Stored data:
=== Begin Enclosure ===
Lemma covers_sound m events :
  NewLedgerManifest m = Ok m -> 0 <= lm_firstSeq m -> Forall (fun e => 0 <= e_Seq e) events ->
  Covers m events = Ok tt -> covered m events.
Proof.
  intros Hm Hf Hs Hc. destruct (manifest_facts m Hm Hf) as (Hp & Hr & Hl). unfold Covers in Hc.
  destruct events as [|e events]; [done|]. cbv zeta in Hc. destruct (_ ==? _) eqn:E1 in Hc; [|done]. cbn [negb] in Hc.
  destruct (e_Seq e ==? lm_firstSeq m) eqn:E2; [|done]. cbn [negb] in Hc. apply rbind_Ok_inv in Hc as ([] & Hv & Hc).
  unfold VerifyLedgerChain in Hv. rewrite Hp in Hv. cbn [negb] in Hv.
  apply verify_links_first in Hv as (Hlk & Hn & Hrg); [|done]. destruct (last (e :: events)) as [h|] eqn:Eh.
  2:{ by apply last_None in Eh. }
  destruct (e_Hash h ==? lm_headHash m) eqn:E3; [|done]. cbn [negb] in Hc. simplify_bool.
  assert (Z.of_nat (length (e :: events)) = lm_lastSeq m - lm_firstSeq m + 1) as Hlen.
  { assert (Z.of_nat (length (e :: events)) <= MaxLedgerSeq) as Hb.
    { destruct ((e :: events) !! (length (e :: events) - 1)%nat) as [x|] eqn:Ex.
      - pose proof (numbered_nth _ _ _ _ Hn Ex) as Hx. rewrite Forall_lookup in Hrg. specialize (Hrg _ _ Ex) as Hr'. unfold seq_range in Hr'.
        cbn [length] in *. lia.
      - apply lookup_ge_None in Ex. cbn [length] in *. lia. }
    pose proof (Zle_0_nat (length (e :: events))) as Hn0. unfold u64, MaxLedgerSeq in *.
    set (n := Z.of_nat (length (e :: events))) in *. clearbody n.
    rewrite (Z.mod_small n), (Z.mod_small (lm_lastSeq m - _)), (Z.mod_small (_ + 1)) in E1 by lia. lia. }
  constructor; [done|by rewrite <- E2|done|by rewrite Eh; cbn; f_equal|].
  intros Hg. rewrite Hg, bool_decide_eq_true_2 in Hc by done.
  destruct (e_Kind e ==? LedgerMint) eqn:E4; [|done]. cbn [negb] in Hc.
  destruct (e_Hash e ==? lm_lineage m) eqn:E5; [|done]. simplify_bool. by exists e, events.
Qed.

Lemma covers_complete m events :
  NewLedgerManifest m = Ok m -> 0 <= lm_firstSeq m -> Forall (fun e => 0 <= e_Seq e) events ->
  covered m events -> Covers m events = Ok tt.
Proof.
  intros Hm Hf Hs [Hlen Hn Hlk Hh Hg]. destruct (manifest_facts m Hm Hf) as (Hp & Hr & Hl). unfold Covers.
  destruct events as [|e events]; [done|]. cbv zeta. pose proof Hn as [Es _].
  rewrite bool_decide_eq_true_2.
  2:{ rewrite Hlen. unfold u64, MaxLedgerSeq in *. by rewrite !Z.mod_small by (rewrite ?Z.mod_small; lia). }
  rewrite (bool_decide_eq_true_2 _ Es). cbn [negb]. unfold VerifyLedgerChain. rewrite Hp. cbn [negb].
  assert (verify_links (lm_prevHash m) None (e :: events) = Ok tt) as ->.
  { apply verify_links_first; [done|]. split; [done|]. split; [by rewrite Es|]. eapply numbered_range; [exact Hn|lia|lia]. }
  cbn [rbind]. destruct (last (e :: events)) as [h|]; [|done]. injection Hh as Hh. rewrite (bool_decide_eq_true_2 _ Hh). cbn [negb].
  destruct (lm_prevHash m ==? GenesisHash) eqn:Eg; [|done]. simplify_bool.
  destruct (Hg Eg) as (? & ? & [= <- <-] & Hk & Hln). by rewrite !bool_decide_eq_true_2.
Qed.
=== End Enclosure ===
• [EXERCISE]
In the reply, include exactly the lines from the beginning of the entries above through the line holding "Lemma covers_complete m", and nothing besides.

• [OUTPUT OF THE EXERCISE]
Lemma covers_sound m events :
  NewLedgerManifest m = Ok m -> 0 <= lm_firstSeq m -> Forall (fun e => 0 <= e_Seq e) events ->
  Covers m events = Ok tt -> covered m events.
Proof.
  intros Hm Hf Hs Hc. destruct (manifest_facts m Hm Hf) as (Hp & Hr & Hl). unfold Covers in Hc.
  destruct events as [|e events]; [done|]. cbv zeta in Hc. destruct (_ ==? _) eqn:E1 in Hc; [|done]. cbn [negb] in Hc.
  destruct (e_Seq e ==? lm_firstSeq m) eqn:E2; [|done]. cbn [negb] in Hc. apply rbind_Ok_inv in Hc as ([] & Hv & Hc).
  unfold VerifyLedgerChain in Hv. rewrite Hp in Hv. cbn [negb] in Hv.
  apply verify_links_first in Hv as (Hlk & Hn & Hrg); [|done]. destruct (last (e :: events)) as [h|] eqn:Eh.
  2:{ by apply last_None in Eh. }
  destruct (e_Hash h ==? lm_headHash m) eqn:E3; [|done]. cbn [negb] in Hc. simplify_bool.
  assert (Z.of_nat (length (e :: events)) = lm_lastSeq m - lm_firstSeq m + 1) as Hlen.
  { assert (Z.of_nat (length (e :: events)) <= MaxLedgerSeq) as Hb.
    { destruct ((e :: events) !! (length (e :: events) - 1)%nat) as [x|] eqn:Ex.
      - pose proof (numbered_nth _ _ _ _ Hn Ex) as Hx. rewrite Forall_lookup in Hrg. specialize (Hrg _ _ Ex) as Hr'. unfold seq_range in Hr'.
        cbn [length] in *. lia.
      - apply lookup_ge_None in Ex. cbn [length] in *. lia. }
    pose proof (Zle_0_nat (length (e :: events))) as Hn0. unfold u64, MaxLedgerSeq in *.
    set (n := Z.of_nat (length (e :: events))) in *. clearbody n.
    rewrite (Z.mod_small n), (Z.mod_small (lm_lastSeq m - _)), (Z.mod_small (_ + 1)) in E1 by lia. lia. }
  constructor; [done|by rewrite <- E2|done|by rewrite Eh; cbn; f_equal|].
  intros Hg. rewrite Hg, bool_decide_eq_true_2 in Hc by done.
  destruct (e_Kind e ==? LedgerMint) eqn:E4; [|done]. cbn [negb] in Hc.
  destruct (e_Hash e ==? lm_lineage m) eqn:E5; [|done]. simplify_bool. by exists e, events.
Qed.

Lemma covers_complete m events :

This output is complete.